Coloration in life ( Fig. 4 View FIGURE 4 ): Dorsum greenish blue; a light yellowish green hue begins behind the nasal swellings and extends through interorbital region to occiput, where it is more distinct; green pattern becomes progressively darker and more reticulated from shoulders towards base of tail, interspersed with scattered black speckles. Limbs mostly homogeneous, with faint and irregular dark shades on hindlimbs; enlarged scales over distal expansion of digits black centered. Ventral parts light blue, slightly darker on precloacal and subcaudal regions.

Coloration in preservative ( Fig. 5 View FIGURE 5 ): Dorsum dark greyish blue; green pattern on dorsum reduced to dull dark brown; on dorsal aspect of head, light green pattern replaced by a distinct black patch, starting behind internasal granules and between postnasal depressions, extending through forehead and interorbital region above frontal bone and fading at occiput. Ventral parts blue.

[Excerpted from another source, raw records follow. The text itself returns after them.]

(** The tests after the device is known to be good: the error, or the length in bytes. *)
Definition check_range (d : ns_block_device W) first count : Z + Z :=
  if negb (count =? 0) && (UINT64_MAX - count <? first) then inl (- NS_EOVERFLOW)
  else if (sector_count d <? first) || (u64 (sector_count d - first) <? count) then inl (- NS_ERANGE)
  else if negb (max_transfer_sectors d =? 0) && (max_transfer_sectors d <? count)
  then inl (- NS_EMSGSIZE)
  else if SIZE_MAX / sector_size d <? count then inl (- NS_EOVERFLOW)
  else inr (u64 (count * sector_size d)).

(** The result and, on success, the byte count. *)
Definition ns_block_validate_range device first count : B (Z * Z) :=
  v ← ns_block_device_is_valid device;
  if negb v then mret (- NS_ENODEV, 0)
  else
    d ← load devices device id;
    mret (match check_range d first count with inl e => (e, 0) | inr n => (0, n) end).

Definition ns_block_capacity_bytes device (capacity_out : Z) : B (Z * Z) :=
  v ← ns_block_device_is_valid device;
  if negb v || (capacity_out =? NULL) then mret (- NS_EINVAL, 0)
  else
    d ← load devices device id;
    if UINT64_MAX / sector_size d <? sector_count d then mret (- NS_EOVERFLOW, 0)
    else mret (0, u64 (sector_count d * sector_size d)).

(** ** Memory devices *)

Definition ns_mem_lock (memory : Z) : B unit :=
  l ← load mems memory lock;
  if l =? 0 then store mems memory lock 1 else stuck.
Definition ns_mem_unlock (memory : Z) : B unit := store mems memory lock 0.

Definition ns_saturating_add_u64 (left right : Z) : Z :=
  if UINT64_MAX - right <? left then UINT64_MAX else u64 (left + right).

(** [stats.f = ns_saturating_add_u64(stats.f, v)] *)
Definition tally (memory : Z) (f : ns_mem_block_stats -> Z) `{!Setter f} (v : Z) : B unit :=
  st ← load mems memory stats;
  store mems memory stats (st <| f := ns_saturating_add_u64 (f st) v |>).

Fixpoint copy_bytes (n : nat) (dst : list Z) (doff : Z) (src : list Z) (soff index : Z) :
    option (list Z) :=
  match n with
  | O => Some dst
  | S n' =>
    b ← rd src (soff + index);
    dst ← wr dst (doff + index) b;
    copy_bytes n' dst doff src soff (index + 1)
  end.
Definition ns_copy_bytes (dst : list Z) (doff : Z) (src : list Z) (soff byte_count0 : Z) :
    option (list Z) := copy_bytes (Z.to_nat byte_count0) dst doff src soff 0.

Definition ns_ranges_overlap (first_a count_a first_b count_b : Z) : bool :=
  (first_a <? u64 (first_b + count_b)) && (first_b <? u64 (first_a + count_a)).

Definition ns_fault_matches (f : ns_mem_block_fault) (operation first count : Z) : bool :=
  if Z.land (operation_mask f) operation =? 0 then false
  else if (operation =? NS_MEM_BLOCK_FAULT_FLUSH) || (f_sector_count f =? 0) then true
  else ns_ranges_overlap first count (f_first_sector f) (f_sector_count f).

Definition ns_mem_maybe_fail (memory operation first count : Z) : B Z :=
  f ← load mems memory fault;
  if negb (ns_fault_matches f operation first count) then mret 0
  else
    tally memory fault_matches 1;;
    if negb (pass_count f =? 0) then
      store mems memory fault (f <| pass_count := u64 (pass_count f - 1) |>);;
      mret 0
    else if fail_count f =? 0 then mret 0
    else
      (if negb (fail_count f =? UINT64_MAX)
       then store mems memory fault (f <| fail_count := u64 (fail_count f - 1) |>)
       else mret tt);;
      tally memory injected_failures 1;;
      f ← load mems memory fault;
      mret (error f).

Definition ns_mem_read (memory first count : Z) (buf : list Z) : B (Z * list Z) :=
  ss ← load devices memory sector_size;
  let byte_count0 := u64 (count * ss) in
  let offset := u64 (first * ss) in
  ns_mem_lock memory;;
  tally memory read_calls 1;;
  result ← ns_mem_maybe_fail memory NS_MEM_BLOCK_FAULT_READ first count;
  if negb (result =? 0) then
    tally memory failed_reads 1;;
    ns_mem_unlock memory;;
    mret (result, buf)
  else
    p ← load mems memory data;
    bytes ← load backing p id;
    match ns_copy_bytes buf 0 bytes offset byte_count0 with
    | None => stuck
    | Some buf' =>
      tally memory sectors_read count;;
      tally memory bytes_read byte_count0;;
      ns_mem_unlock memory;;
      mret (0, buf')
    end.

Definition ns_mem_write (memory first count : Z) (buf : list Z) : B Z :=
  ss ← load devices memory sector_size;
  let byte_count0 := u64 (count * ss) in
  let offset := u64 (first * ss) in
  ns_mem_lock memory;;
  tally memory write_calls 1;;
  result ← ns_mem_maybe_fail memory NS_MEM_BLOCK_FAULT_WRITE first count;
  if negb (result =? 0) then
    tally memory failed_writes 1;;
    ns_mem_unlock memory;;
    mret result
  else
    p ← load mems memory data;
    bytes ← load backing p id;
    match ns_copy_bytes bytes offset buf 0 byte_count0 with
    | None => stuck
    | Some bytes' =>
      put backing p bytes';;
      tally memory sectors_written count;;
      tally memory bytes_written byte_count0;;
      ns_mem_unlock memory;;
      mret 0
    end.

Definition ns_mem_flush (memory : Z) : B Z :=
  ns_mem_lock memory;;
  tally memory flush_calls 1;;
  result ← ns_mem_maybe_fail memory NS_MEM_BLOCK_FAULT_FLUSH 0 0;
  when (negb (result =? 0)) (tally memory failed_flushes 1);;
  ns_mem_unlock memory;;
  mret result.
(** A valid device has a power of two as sector size, and no empty range. *)
Lemma valid_sizes d : device_valid d = true -> device_typed d -> 0 < sector_size d /\ 0 < sector_count d.
Proof.
  intros Hv (H1 & H2 & _). unfold device_valid in Hv. destruct (ops d); [|done].
  destruct (_ || _) eqn:E; [done|]. repeat (apply orb_false_iff in E as [E ?]).
  unfold ns_is_power_of_two_u32 in *. 
  repeat match goal with H : negb _ = false |- _ => apply negb_false_iff in H end.
  repeat match goal with H : _ && _ = true |- _ => apply andb_prop in H as [? ?] end.
  repeat match goal with H : negb _ = true |- _ => apply negb_true_iff in H end. lia.
Qed.

(** The window lies in its base. *)
Lemma window_fits s base l n dev off :
  base_ok s base l -> window s base n dev off ->
  exists d, devices s !! dev = Some d /\ device_valid d = true /\ device_typed d /\ dev <> NULL /\
    0 <= off /\ off + capacity d <= Z.of_nat (length l) /\ Z.of_nat (length l) < 2 ^ 64.
Proof.
  intros Hb. induction 1 as [|n dev d sl pd off Hd Hv Ht Hn Ho Hcx Hsl Hp Hss Hf Hfit Hw IH].
  - destruct Hb as (d & Hd & Hv & Ht & Hc & Hlt & Hn & _). exists d. split_and!; try done; lia.
  - destruct IH as (pd' & Hpd & _ & _ & _ & Ho1 & Ho2 & Hlt). rewrite Hp in Hpd. injection Hpd as <-.
    exists d. pose proof (valid_sizes d Hv Ht) as [Hs1 Hs2]. unfold capacity in *. rewrite Hss in Ho2.
    split_and!; try done; nia.
Qed.

(** ** Memory devices *)

(** What counters and fault bookkeeping keep of a memory device. *)
Definition same_mem (m m' : ns_mem_block W) : Prop :=
  data m' = data m /\ lock m' = lock m /\ error (fault m') = error (fault m).

(** Only the memory device at [p] may have changed, to [m']. *)
Definition only_mem (p : Z) (m' : ns_mem_block W) s s' : Prop :=
  devices s' = devices s /\ slices s' = slices s /\ backing s' = backing s /\ world s' = world s /\
  mems s' !! p = Some m'.

Lemma same_mem_refl m : same_mem m m.
Proof. done. Qed.
Lemma same_mem_trans m1 m2 m3 : same_mem m1 m2 -> same_mem m2 m3 -> same_mem m1 m3.
Proof. intros (? & ? & ?) (? & ? & ?). split_and!; congruence. Qed.
Lemma only_mem_refl p m s : mems s !! p = Some m -> only_mem p m s s.
Proof. done. Qed.
Lemma only_mem_trans p m1 m2 s1 s2 s3 : only_mem p m1 s1 s2 -> only_mem p m2 s2 s3 -> only_mem p m2 s1 s3.
Proof. intros (? & ? & ? & ? & ?) (? & ? & ? & ? & ?). split_and!; congruence. Qed.

(** Storing a field of the memory device. *)
Lemma wp_store_mem {T} s0 s p m m1 (f : ns_mem_block W -> T) `{!Setter f} (v : T) Q :
  only_mem p m s0 s -> m <| f := v |> = m1 ->
  (forall s', only_mem p m1 s0 s' -> Q tt s') -> wp (store mems p f v) Q s.
Proof.
  intros Ho Hm1 HQ. pose proof Ho as (? & ? & ? & ? & Hm). eapply wp_store; [exact Hm|]. apply HQ.
  split_and!; try done. rewrite <- Hm1. apply lookup_insert_eq.
Qed.

Lemma wp_tally s0 s p m0 m (f : ns_mem_block_stats -> Z) `{!Setter f} v Q :
  only_mem p m s0 s -> same_mem m0 m ->
  (forall m' s', only_mem p m' s0 s' -> same_mem m0 m' -> Q tt s') -> wp (tally p f v) Q s.
Proof.
  intros Ho Hs HQ. pose proof Ho as (_ & _ & _ & _ & Hm). unfold tally. mstep. mstep.
  eapply wp_store_mem; [done|done|]. intros s' Hs'. by eapply HQ.
Qed.

Lemma wp_maybe_fail s0 s p m0 m operation first count Q :
  only_mem p m s0 s -> same_mem m0 m ->
  (forall r m' s', only_mem p m' s0 s' -> same_mem m0 m' -> r = 0 \/ r = error (fault m0) -> Q r s') ->
  wp (ns_mem_maybe_fail p operation first count) Q s.
Proof.
  intros Ho Hs HQ. pose proof Ho as (_ & _ & _ & _ & Hm). unfold ns_mem_maybe_fail. msteps.
  destruct (ns_fault_matches _ _ _ _); cbn [negb]; [|msteps; eapply HQ; [done|done|by left]].
  apply wp_bind. eapply wp_tally; [done..|]. intros m1 s1 H1 Hs1.
  destruct (pass_count (fault m) =? 0); cbn [negb].
  2: { apply wp_bind. eapply wp_store_mem; [done|done|]. intros s2 H2. msteps. eapply HQ; [done| |by left].
       destruct Hs as (? & ? & ?), Hs1 as (? & ? & ?). by split_and!. }
  destruct (fail_count (fault m) =? 0); cbn [negb]; [msteps; eapply HQ; [done|done|by left]|].
  apply wp_bind. assert (Hlast : forall m2 s2, only_mem p m2 s0 s2 -> same_mem m0 m2 ->
    wp (tally p injected_failures 1;; f ← load mems p fault; mret (error f)) Q s2).
  { intros m2 s2 H2 Hs2. apply wp_bind. eapply wp_tally; [done..|]. intros m3 s3 H3 Hs3.
    pose proof H3 as (_ & _ & _ & _ & Hm3). msteps. eapply HQ; [done|done|right]. apply Hs3. }
  destruct (fail_count (fault m) =? UINT64_MAX); cbn [negb]; [apply wp_ret; by eapply Hlast|].
  eapply wp_store_mem; [done|done|]. intros s2 H2. eapply Hlast; [done|].
  destruct Hs as (? & ? & ?), Hs1 as (? & ? & ?). by split_and!.
Qed.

Variation. Mensural and meristic variation among the type series is presented in Table 3 View TABLE 3 . Both paratypes agree entirely with the holotype in terms of coloration. Female paratype MUHNAC / MB03-1707 lacking precloacal pores or pits; mostly clawless, bearing minute claws on digits I and V of left pes. Tail broken in both paratypes prior to collection, after first ( MUHNAC / MB03-1708 ) and third ( MUHNAC / MB03-1707 ) postpygal tail segments.

Distribution. Rhoptropus nivimontanus sp. nov. is only known from the type locality near Catchi village, in the highlands of the Serra da Neve inselberg, Namibe Province, Angola ( Fig. 6 View FIGURE 6 ). Considering the substrate specificity of the genus and the ecological isolation of the inselberg, it is assumed to be endemic to higher elevation areas of Serra da Neve.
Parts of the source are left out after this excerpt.